§ **Work to be completed**
Find every line in the records that holds the string "Type". Copy each one.

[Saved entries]
======
(* ===== verification/Sessions.v ===== *)
(** * Sessions: a client dialling and closing through one balancer

    A session is a sequence of calls a client makes on a [LoadBalancer]: dials,
    and drops of the connections it holds.  The file shows that a session in
    contract returns from every call, that the balancer drives its strategy
    exactly as a machine of picks and reports does ([move]), and what follows
    for the distribution of the dials under the built-in strategies. *)

From stdpp Require Import base tactics list numbers strings.
From S2P Require Import Prelude Errors Constants Strategy Float64 Retry Address Balancer.
From S2P Require Import Strategies Scored Registry BalancerFacts BalancerSpec.

Open Scope rota_scope.
Import LoadBalancer.

(** ** Sessions *)

Section Model.
Context `{Target} {B C : Type}.

(** The arguments of one [dial_with_options], with what surrounds it. *)
Record request := {
  rq_rng : Rng;
  rq_env : Env B C;
  rq_addr : string;
  rq_timeout : option Duration;
  rq_policy : option RetryPolicy
}.

Inductive action :=
| Dial (r : request)
| Close (k : nat) (free : bool).

(** The balancer, and the connections the client holds. *)
Record session := { lb : t B; held : list (GuardedConnection C) }.

Definition answer : Type := option (Result (GuardedConnection C) Error.t).
Lemma simulates_index (c : sys B) a g :
  simulates c a → Waiting g ∈ calls c → guard_index g < length (backends (shared c)).
Proof.
  intros (Hok & _ & Hb) Hin. destruct (borrower c) as [|op j|op j|op j].
  2-4: destruct Hb as (Hc & _); rewrite Hc in Hin; by apply elem_of_nil in Hin.
  destruct Hb as [Hcalm _]. rewrite (calm_backends _ _ _ _ _ Hcalm). destruct Hok as [_ Hts].
  assert (Ht : {| t_phase := Dialing; t_guard := g |} ∈ tasks a).
  { rewrite (calm_tasks _ _ _ _ _ Hcalm). apply list_elem_of_omap. by exists (Waiting g). }
  rewrite Forall_forall in Hts. by destruct (Hts _ Ht).
Qed.

(** ** Theorem *)

(** C4: the locks make the sections atomic.  Every run of the balancer in which
    dials, drops of guards and reconfigurations interleave statement by
    statement is a run of the system of atomic sections.  The runs include dials
    dropped at any await and unwinding from a panic: in [pick], in the increment
    of a counter, in the backend's dial, in the retry policy, and in
    [report_success] and [report_error], which may have changed the strategy.
    Dials and connections are those of that system, whoever gets the metrics' lock finds its metrics, a dial that
    waits for its backend has an index of the pool, and when nothing is under
    way the two are in the same state and every backend the balancer was ever
    given is in the pool or was shut down, once. *)
Theorem statements_are_atomic self n (c : sys B) :
  wf self → shutdowns self = [] → (generation self + Z.of_nat n ≤ usize_MAX)%Z → nsteps advance n (boot self) c →
  ∃ ls a, run (start self) ls a ∧ simulates c a ∧
    (metrics_free (calls c) (drops c) (borrower c) → metrics (shared c) = metrics (lb a)) ∧
    (∀ g, Waiting g ∈ calls c → guard_index g < length (backends (shared c))) ∧
    (calls c = [] → drops c = [] → borrower c = NoAdmin →
       shared c = lb a ∧ tasks a = [] ∧ dropping a = [] ∧ guards a ≡ₚ conns c ∧
       backends (shared c) ++ shutdowns (shared c) ≡ₚ given c).
Proof.
  intros Hwf Hsd Hmax Hn. destruct (sim_run n (boot self) c (start self) Hn (sim_boot self Hwf)) as (a & [ls Hr] & Hs);
    [apply Hwf|done|]. exists ls, a. split; [done|]. split; [done|].
  split; [by apply simulates_metrics|]. split; [intros g; by eapply simulates_index|].
  intros Hc Hd Hb. destruct Hs as (_ & Hgiven & Hs). rewrite Hb, Hc, Hd in Hs. destruct Hs as [Hcalm _].
  pose proof (in_step_quiet [] _ _ (calm_lb _ _ _ _ _ Hcalm) ltac:(constructor)) as Hlb. split; [done|].
  pose proof (calm_tasks _ _ _ _ _ Hcalm) as Ht. pose proof (calm_drops _ _ _ _ _ Hcalm) as Hdr.
  pose proof (calm_guards _ _ _ _ _ Hcalm) as Hg. rewrite app_nil_r in Hg.
  destruct (run_pool_ok _ _ _ Hr (start_pool_ok self Hwf)) as [_ Hcons].
  { unfold conserved; cbn. by rewrite Hsd, app_nil_r. }
  split_and!; [by apply Permutation_nil_r|by apply Permutation_nil_r|done|]. by rewrite Hlb, Hgiven.
Qed.
End Simulation.

(** ** Witness *)

(** A dial comes in while another has the metrics' lock, waits for the section
    of the first to end, and takes the lock when the first waits for its backend. *)
Ltac free_locks := repeat first [split | apply Forall_nil_2 | apply Forall_cons_2 | reflexivity].
Ltac say pre rule :=
  eapply nsteps_l; [eapply (adv_call (H := dev64)) with (cs1 := pre); eapply rule;
    first [solve [free_locks] | apply run_eq; vm_compute; reflexivity]|cbn [app option_list]].

Lemma two_dials_run :
  ∃ c, nsteps (@advance dev64 nat) 10 (boot demo) c ∧
    calls c = [MetricsHeld rng0 "i:80"; Waiting {| guard_index := 0; gen_at_creation := 0 |}].
Proof.
  pose (later := [Entered rng0 "i:80"]). eexists. split.
  - eapply nsteps_l; [by apply (adv_enter (H := dev64) rng0 "h:80")|].
    say (@nil pc) (st_lock_metrics (H := dev64) (B := nat)).
    eapply nsteps_l; [by apply (adv_enter (H := dev64) rng0 "i:80")|].
    say later (st_lock_strategy (H := dev64) (B := nat)). say later (st_pick (H := dev64) (B := nat)).
    say later (st_count_in (H := dev64) (B := nat)). say later (st_count_dial (H := dev64) (B := nat)).
    say later (st_unlock (H := dev64) (B := nat)). say later (st_generation (H := dev64) (B := nat)).
    say (@nil pc) (st_lock_metrics (H := dev64) (B := nat)). apply nsteps_O.
  - reflexivity.
Qed.

Lemma statements_are_atomic_witness :
  ∃ c ls a, nsteps (@advance dev64 nat) 10 (boot demo) c ∧ @run dev64 nat (start demo) ls a ∧
    simulates (H := dev64) c a ∧ length (backends (shared c)) > 0.
Proof.
  destruct two_dials_run as (c & Hn & Hc).
  destruct (statements_are_atomic (H := dev64) demo 10 c demo_wf eq_refl) as (ls & a & Hr & Hs & _ & Hi & _);
    [vm_compute; discriminate|exact Hn|].
  exists c, ls, a. split; [exact Hn|]. split; [exact Hr|]. split; [exact Hs|].
  apply (Nat.le_lt_trans _ 0); [lia|]. apply (Hi {| guard_index := 0; gen_at_creation := 0 |}).
  rewrite Hc. right. left.
Defined.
======
§ **Response area**
Context `{Target} {B C : Type}.
Definition answer : Type := option (Result (GuardedConnection C) Error.t).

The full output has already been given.